(** [while hard and width(hard) > max_text_width: hard = hard[:-1]];
    [n] bounds the characters still to drop. *)
Fixpoint trim_to_fit (n : nat) (hard : str) : str :=
  match hard with
  | [] => hard
  | _ :: _ =>
      if fits hard then hard
      else match n with
           | O => hard
           | S n' => trim_to_fit n' (removelast hard)
           end
  end.

Definition hard_cut (word : str) : str :=
  match trim_to_fit (length word) word with
  | [] => firstn 1 word
  | hard => hard
  end.

Definition loop_cond (words : list str) (st : wrap_state) : bool :=
  (word_index st <? length words)%nat && (length (lines st) <? max_lines)%nat.

Definition loop_body (words : list str) (st : wrap_state) : wrap_state :=
  let word := nth (word_index st) words [] in
  let test_line := strip (current_line st ++ 32 :: word) in
  if fits test_line
  then mkWrap (lines st) test_line (S (word_index st))
  else match current_line st with
       | _ :: _ => mkWrap (lines st ++ [current_line st]) [] (word_index st)
       | [] => mkWrap (lines st ++ [hard_cut word]) [] (S (word_index st))
       end.

Fixpoint while_loop (fuel : nat) (words : list str) (st : wrap_state) : wrap_state :=
  match fuel with
  | O => st
  | S fuel' =>
      if loop_cond words st then while_loop fuel' words (loop_body words st) else st
  end.

(** The [while True] that shortens the last line until the marker fits;
    [n] bounds the characters still to drop. *)
Fixpoint ellipsize (n : nat) (last : str) : str :=
  if fits (last ++ ellipsis) || (length last =? 0)%nat
  then match last with [] => ellipsis | _ => last ++ ellipsis end
  else match n with
       | O => last ++ ellipsis
       | S n' => ellipsize n' (removelast last)
       end.

(** The state when the wrapping loop is left and the pending line has
    been appended. *)
Definition wrap_words (words : list str) : wrap_state :=
  let st := while_loop (length words + max_lines) words (mkWrap [] [] 0) in
  match current_line st with
  | _ :: _ =>
      if (length (lines st) <? max_lines)%nat
      then mkWrap (lines st ++ [current_line st]) (current_line st) (word_index st)
      else st
  | [] => st
  end.

Definition words_left (words : list str) : bool :=
  (word_index (wrap_words words) <? length words)%nat.

(** The lines that are drawn. *)
Definition layout_words (words : list str) : list str :=
  let ls := lines (wrap_words words) in
  if words_left words
  then match rev ls with
       | last :: before => rev before ++ [ellipsize (length last) last]
       | [] => ls
       end
  else ls.
Lemma X26_provider_settings_witness :
  exists p,
    createLLMProvider (fun _ => None) (js "ollama")
      {| model := None; temperature := Some S754_nan; maxTokens := Some (S754_zero false) |}
    = Ok p
    /\ provider_temperature p = Number.of_lexeme (js "0.7")
    /\ provider_maxTokens p = Number.of_Z 2000.
Proof.
  destruct (createLLMProvider (fun _ => None) (js "ollama")
              {| model := None; temperature := Some S754_nan;
                 maxTokens := Some (S754_zero false) |})
    as [p|e] eqn:E; [|discriminate E].
  exists p. split; [reflexivity|].
  destruct (X26_provider_settings_are_never_falsy _ _ _ _ E) as (_ & _ & Ht & Hm).
  split; [exact Ht | exact Hm].
Defined.

End ProviderSettings.

(** ** The third strategy of [parseWithFallback] *)

Section Cleanup.
Import Regex JSONUtils.

(** What a pattern matches is a prefix of the text, made of code units
    that its classes accept. *)
Lemma rmatch_prefix : forall r s rest,
  rmatch r s = Some rest ->
  exists m, s = m ++ rest /\ Forall (fun c => existsb (accepts c) r = true) m.
Proof.
  induction r as [|i r IH]; intros s rest H.
  - cbn [rmatch] in H. inversion H; subst. exists []. split; [reflexivity | apply List.Forall_nil].
  - assert (Hweak : forall m, Forall (fun c => existsb (accepts c) r = true) m ->
                              Forall (fun c => existsb (accepts c) (i :: r) = true) m).
    { intros m Hm. eapply List.Forall_impl; [|exact Hm]. intros c Hc. cbn [existsb].
      rewrite Hc. apply orb_true_r. }
    destruct i as [cls|cls|].
    + destruct s as [|c s]; cbn [rmatch] in H; [discriminate|].
      destruct (cls c) eqn:Hc; [|discriminate].
      destruct (IH _ _ H) as (m & -> & Hm). exists (c :: m). split; [reflexivity|].
      apply List.Forall_cons; [cbn [existsb accepts]; rewrite Hc; reflexivity | apply Hweak; exact Hm].
    + revert rest H. induction s as [|c s IHs]; intros rest H.
      * change (rmatch (Star cls :: r) []) with (rmatch r []) in H.
        destruct (IH _ _ H) as (m & Hs & Hm). exists m. split; [exact Hs | apply Hweak; exact Hm].
      * rewrite rmatch_star_cons in H. destruct (cls c) eqn:Hc.
        -- destruct (rmatch (Star cls :: r) s) as [rest0|] eqn:Hstar.
           ++ inversion H; subst rest0. destruct (IHs _ eq_refl) as (m & -> & Hm).
              exists (c :: m). split; [reflexivity|].
              apply List.Forall_cons; [cbn [existsb accepts]; rewrite Hc; reflexivity | exact Hm].
           ++ destruct (IH _ _ H) as (m & Hs & Hm). exists m.
              split; [exact Hs | apply Hweak; exact Hm].
        -- destruct (IH _ _ H) as (m & Hs & Hm). exists m.
           split; [exact Hs | apply Hweak; exact Hm].
    + destruct s as [|c s]; cbn [rmatch] in H; [|discriminate].
      destruct (IH _ _ H) as (m & Hs & Hm). exists m. split; [exact Hs | apply Hweak; exact Hm].
Qed.

Lemma search_parts r : forall s before m after,
  search r s = Some (before, m, after) ->
  s = before ++ m ++ after
  /\ Forall (fun c => existsb (accepts c) r = true) m
  /\ rmatch r (m ++ after) = Some after.
Proof.
  induction s as [|c s IH]; intros before m after H.
  - cbn [search] in H. destruct (rmatch r []) as [rest|] eqn:Hm; [|discriminate].
    inversion H; subst. destruct (rmatch_prefix _ _ _ Hm) as (x & Hx & _).
    symmetry in Hx. apply app_eq_nil in Hx. destruct Hx as [-> ->].
    split; [reflexivity|]. split; [apply List.Forall_nil | exact Hm].
  - cbn [search] in H. destruct (rmatch r (c :: s)) as [rest|] eqn:Hm.
    + destruct (rmatch_prefix _ _ _ Hm) as (x & Hx & Hall).
      rewrite Hx in H, Hm. rewrite firstn_span in H. inversion H; subst before after m.
      rewrite Hx. split; [reflexivity|]. split; [exact Hall | exact Hm].
    + destruct (search r s) as [[[b0 m0] a0]|] eqn:Hs; [|discriminate].
      inversion H; subst. destruct (IH _ _ _ eq_refl) as (-> & Hall & Hr).
      split; [reflexivity|]. split; [exact Hall | exact Hr].
Qed.

Lemma split_first_open (t : jstring) :
  ~ In 123%N t \/ exists pre rest, t = pre ++ 123%N :: rest /\ ~ In 123%N pre.
Proof.
  induction t as [|c t IH]; [left; intros []|].
  destruct (N.eq_dec c 123%N) as [->|Hc].
  - right. exists [], t. split; [reflexivity | intros []].
  - destruct IH as [Hno|(pre & rest & -> & Hpre)].
    + left. intros [H|H]; [congruence | exact (Hno H)].
    + right. exists (c :: pre), rest. split; [reflexivity|].
      intros [H|H]; [congruence | exact (Hpre H)].
Qed.

Lemma split_last_close (t : jstring) :
  ~ In 125%N t \/ exists inner post, t = inner ++ 125%N :: post /\ ~ In 125%N post.
Proof.
  induction t as [|c t IH]; [left; intros []|].
  destruct IH as [Hno|(inner & post & -> & Hpost)].
  - destruct (N.eq_dec c 125%N) as [->|Hc].
    + right. exists [], t. split; [reflexivity | exact Hno].
    + left. intros [H|H]; [congruence | exact (Hno H)].
  - right. exists (c :: inner), post. split; [reflexivity | exact Hpost].
Qed.

Lemma before_brace_none t : ~ In 123%N t -> rmatch [Star (not_chr "{")] t = Some [].
Proof.
  induction t as [|c t IH]; intros H; [reflexivity|].
  rewrite rmatch_star_cons, IH by (intros Hin; apply H; right; exact Hin).
  unfold not_chr. change (cu "{") with 123%N.
  destruct (c =? 123)%N eqn:E; [|reflexivity].
  apply N.eqb_eq in E. exfalso. apply H. left. exact E.
Qed.

Lemma before_brace_some pre rest :
  ~ In 123%N pre -> rmatch [Star (not_chr "{")] (pre ++ 123%N :: rest) = Some (123%N :: rest).
Proof.
  induction pre as [|c pre IH]; intros H.
  - reflexivity.
  - cbn [app]. rewrite rmatch_star_cons, IH by (intros Hin; apply H; right; exact Hin).
    unfold not_chr. change (cu "{") with 123%N.
    destruct (c =? 123)%N eqn:E; [|reflexivity].
    apply N.eqb_eq in E. exfalso. apply H. left. exact E.
Qed.

Lemma replace_before_none t : ~ In 123%N t -> replace re_before_brace [] t = [].
Proof.
  intros H. unfold replace, exec, re_before_brace. cbn [anchored items].
  rewrite before_brace_none by exact H. reflexivity.
Qed.

Lemma replace_before_some pre rest :
  ~ In 123%N pre -> replace re_before_brace [] (pre ++ 123%N :: rest) = 123%N :: rest.
Proof.
  intros H. unfold replace, exec, re_before_brace. cbn [anchored items].
  rewrite before_brace_some by exact H. reflexivity.
Qed.

Lemma after_brace_none t : ~ In 125%N t -> rmatch [Star (not_chr "}"); Eos] t = Some [].
Proof.
  induction t as [|c t IH]; intros H; [reflexivity|].
  rewrite rmatch_star_cons, IH by (intros Hin; apply H; right; exact Hin).
  unfold not_chr. change (cu "}") with 125%N.
  destruct (c =? 125)%N eqn:E; [|reflexivity].
  apply N.eqb_eq in E. exfalso. apply H. left. exact E.
Qed.

Lemma after_brace_some inner post :
  rmatch [Star (not_chr "}"); Eos] (inner ++ 125%N :: post) = None.
Proof.
  induction inner as [|c inner IH].
  - reflexivity.
  - cbn [app]. rewrite rmatch_star_cons, IH.
    destruct (not_chr "}" c); reflexivity.
Qed.

Lemma search_after_none t :
  ~ In 125%N t -> search [Star (not_chr "}"); Eos] t = Some ([], t, []).
Proof.
  intros H. destruct t as [|c t]; cbn [search]; rewrite after_brace_none by exact H.
  - reflexivity.
  - rewrite Nat.sub_0_r, firstn_all. reflexivity.
Qed.

Lemma search_after_some post : forall inner,
  ~ In 125%N post ->
  search [Star (not_chr "}"); Eos] (inner ++ 125%N :: post) = Some (inner ++ [125%N], post, []).
Proof.
  intros inner H. induction inner as [|c inner IH].
  - pose proof (after_brace_some [] post) as E. cbn [app] in E.
    cbn [app search]. rewrite E, search_after_none by exact H. reflexivity.
  - pose proof (after_brace_some (c :: inner) post) as E. cbn [app] in E.
    cbn [app search]. rewrite E, IH. reflexivity.
Qed.

Lemma replace_after_none t : ~ In 125%N t -> replace re_after_brace [] t = [].
Proof.
  intros H. unfold replace, exec, re_after_brace. cbn [anchored items].
  rewrite search_after_none by exact H. reflexivity.
Qed.

Lemma replace_after_some inner post :
  ~ In 125%N post -> replace re_after_brace [] (inner ++ 125%N :: post) = inner ++ [125%N].
Proof.
  intros H. unfold replace, exec, re_after_brace. cbn [anchored items].
  rewrite search_after_some by exact H. cbn [app]. apply app_nil_r.
Qed.

Lemma no_brace_not_in (l : jstring) :
  Forall no_brace l -> ~ In 123%N l /\ ~ In 125%N l.
Proof.
  intros H. split; intros Hin; apply (proj1 (List.Forall_forall _ _) H) in Hin;
    destruct Hin as [H1 H2]; congruence.
Qed.

Lemma not_in_app (c : N) (a b : jstring) : ~ In c a -> ~ In c b -> ~ In c (a ++ b).
Proof. intros Ha Hb Hin. apply in_app_or in Hin. tauto. Qed.

(** Between texts without braces, the two last replacements leave
    nothing or the span that the second strategy has tried. *)
Lemma span_again (A B t : jstring) :
  Forall no_brace A -> Forall no_brace B ->
  replace re_after_brace [] (replace re_before_brace [] t) = []
  \/ match_ re_braces (A ++ t ++ B)
     = Some (replace re_after_brace [] (replace re_before_brace [] t)).
Proof.
  intros HA HB.
  destruct (no_brace_not_in _ HA) as [HA1 _]. destruct (no_brace_not_in _ HB) as [_ HB2].
  destruct (split_first_open t) as [Hno|(pre & rest & -> & Hpre)].
  - left. rewrite replace_before_none by exact Hno. reflexivity.
  - rewrite replace_before_some by exact Hpre.
    destruct (split_last_close rest) as [Hno|(inner & post & -> & Hpost)].
    + left. apply replace_after_none. intros [H|H]; [discriminate | exact (Hno H)].
    + right.
      pose proof (replace_after_some (123%N :: inner) post Hpost) as E. cbn [app] in E.
      rewrite E.
      replace (A ++ (pre ++ 123%N :: inner ++ 125%N :: post) ++ B)
        with ((A ++ pre) ++ 123%N :: inner ++ 125%N :: (post ++ B))
        by (rewrite <- !app_assoc; cbn [app]; rewrite <- !app_assoc; reflexivity).
      rewrite match_braces; [reflexivity | |].
      * apply not_in_app; assumption.
      * apply not_in_app; assumption.
Qed.

Lemma trim_start_parts s :
  exists a, s = a ++ trim_start s /\ Forall (fun c => is_space c = true) a.
Proof.
  induction s as [|c s IH]; [exists []; split; [reflexivity | apply List.Forall_nil]|].
  cbn [trim_start]. destruct (is_space c) eqn:Hc.
  - destruct IH as (a & Hs & Ha). exists (c :: a). split; [cbn [app]; f_equal; exact Hs|].
    apply List.Forall_cons; assumption.
  - exists []. split; [reflexivity | apply List.Forall_nil].
Qed.
Lemma Math_round_integral x : integral x -> Math_round x = x.
Proof.
  destruct x; simpl; intros Hm; try reflexivity.
  unfold Math_round. f_equal.
  assert (Q : 0 < 2 ^ quantum) by (apply pow2_pos; unfold quantum; lia).
  apply Z.div_exact in Hm; [| lia].
  set (j := k / 2 ^ quantum) in *. clearbody j.
  rewrite pow2_split by (unfold quantum; lia).
  replace (2 * k + 2 ^ quantum) with ((2 * j + 1) * 2 ^ quantum) by lia.
  rewrite (Z.mul_comm (2 ^ quantum) (2 ^ 1)), Z.div_mul_cancel_r by lia.
  change (2 ^ 1) with 2.
  replace ((2 * j + 1) / 2) with j; [lia |].
  apply Z.div_unique with 1; lia.
Qed.

Lemma Math_round_mono x y :
  (x <=? y)%num = true -> (Math_round x <=? Math_round y)%num = true.
Proof.
  destruct x, y; simpl; try congruence; unfold Math_round; simpl; try reflexivity.
  rewrite !Z.leb_le. intros H.
  assert (Q : 0 < 2 ^ quantum) by (apply pow2_pos; unfold quantum; lia).
  apply Z.mul_le_mono_nonneg_r; [lia |].
  apply Z.div_le_mono; [apply pow2_pos; unfold quantum |]; lia.
Qed.

Lemma Math_round_nonneg x : nonneg x -> nonneg (Math_round x).
Proof.
  unfold nonneg. intros H. apply Math_round_mono in H.
  rewrite (Math_round_integral (Fin 0)) in H; [exact H |].
  simpl. apply Z.mod_0_l. pose proof (pow2_pos quantum). unfold quantum in *. lia.
Qed.

(** *** Multiplication *)

Ltac sign_cases :=
  repeat match goal with
         | |- context [?a =? 0] => destruct (Z.eqb_spec a 0)
         | |- context [0 <? ?a] => destruct (Z.ltb_spec 0 a)
         end;
  simpl; try reflexivity; try lia.

Lemma nonneg_PosInf : nonneg PosInf.
Proof. reflexivity. Qed.

Lemma nonneg_Fin k : nonneg (Fin k) <-> 0 <= k.
Proof. unfold nonneg. simpl. apply Z.leb_le. Qed.

Lemma nonneg_cases x : nonneg x -> x = PosInf \/ exists k, x = Fin k /\ 0 <= k.
Proof.
  destruct x; unfold nonneg; simpl; try discriminate; [| auto].
  rewrite Z.leb_le. eauto.
Qed.

Lemma positive_cases c : is_positive c -> exists k, c = Fin k /\ 0 < k.
Proof. destruct c; simpl; try tauto. eauto. Qed.

Lemma positive_nonneg c : is_positive c -> nonneg c.
Proof. intros (k & -> & H)%positive_cases. apply nonneg_Fin. lia. Qed.

Lemma leb_round_PosInf c n : (round c n <=? PosInf)%num = true.
Proof. pose proof (round_not_nan c n). destruct (round c n); simpl; congruence. Qed.

Lemma leb_NegInf_round c n : (NegInf <=? round c n)%num = true.
Proof. pose proof (round_not_nan c n). destruct (round c n); simpl; congruence. Qed.

(** Scaling by a positive double is monotone. *)
Lemma mul_mono_l x y c :
  is_positive c -> (x <=? y)%num = true -> (x * c <=? y * c)%num = true.
Proof.
  intros (k & -> & Hk)%positive_cases.
  destruct x as [| | a |], y as [| | b |]; simpl; try discriminate; intros H;
    unfold mul; sign_cases;
    try apply leb_round_PosInf; try apply leb_NegInf_round.
  apply round_mono; [unfold quantum; lia |].
  apply Z.leb_le in H. nia.
Qed.

(** A larger positive factor gives a larger product of a non-negative
    number. *)
Lemma mul_mono_r x c1 c2 :
  nonneg x -> is_positive c1 -> is_positive c2 -> (c1 <=? c2)%num = true ->
  (x * c1 <=? x * c2)%num = true.
Proof.
  intros Hx (k1 & -> & H1)%positive_cases (k2 & -> & H2)%positive_cases H.
  simpl in H. apply Z.leb_le in H.
  destruct (nonneg_cases x Hx) as [-> | (a & -> & Ha)]; unfold mul; sign_cases.
  apply round_mono; [unfold quantum; lia | nia].
Qed.

Lemma mul_nonneg x c : nonneg x -> is_positive c -> nonneg (x * c)%num.
Proof.
  intros Hx (k & -> & Hk)%positive_cases.
  destruct (nonneg_cases x Hx) as [-> | (a & -> & Ha)]; unfold mul; sign_cases.
  apply round_nonneg; [unfold quantum; lia | nia].
Qed.

(** *** Addition *)

Lemma add_nonneg x y : nonneg x -> nonneg y -> nonneg (x + y)%num.
Proof.
  intros [-> | (a & -> & Ha)]%nonneg_cases [-> | (b & -> & Hb)]%nonneg_cases;
    try reflexivity.
  unfold add. apply round_nonneg; lia.
Qed.

Lemma add_mono_r p x y :
  nonneg p -> nonneg x -> (x <=? y)%num = true ->
  (p + x <=? p + y)%num = true.
Proof.
  intros [-> | (a & -> & Ha)]%nonneg_cases [-> | (b & -> & Hb)]%nonneg_cases;
    destruct y as [| | b' |]; simpl; try discriminate; try reflexivity; intros H;
    unfold add.
  - apply round_mono; [lia |]. apply Z.leb_le in H. lia.
  - apply leb_round_PosInf.
Qed.

(** Adding a non-negative number to a non-negative double never yields
    less than that double. *)
Lemma add_ge_l p x :
  double p -> nonneg p -> nonneg x -> (p <=? p + x)%num = true.
Proof.
  intros Hd [-> | (a & -> & Ha)]%nonneg_cases [-> | (b & -> & Hb)]%nonneg_cases;
    try reflexivity.
  unfold add. rewrite <- (round_id a Ha Hd) at 1.
  apply round_mono; lia.
Qed.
# # # # #
### WHAT IS EXPECTED
Return exactly the lines from the beginning of the data above through the one containing "Definition loop_body (words", please. Include both end lines and add nothing else.

### TASK RESPONSE
(** [while hard and width(hard) > max_text_width: hard = hard[:-1]];
    [n] bounds the characters still to drop. *)
Fixpoint trim_to_fit (n : nat) (hard : str) : str :=
  match hard with
  | [] => hard
  | _ :: _ =>
      if fits hard then hard
      else match n with
           | O => hard
           | S n' => trim_to_fit n' (removelast hard)
           end
  end.

Definition hard_cut (word : str) : str :=
  match trim_to_fit (length word) word with
  | [] => firstn 1 word
  | hard => hard
  end.

Definition loop_cond (words : list str) (st : wrap_state) : bool :=
  (word_index st <? length words)%nat && (length (lines st) <? max_lines)%nat.

Definition loop_body (words : list str) (st : wrap_state) : wrap_state :=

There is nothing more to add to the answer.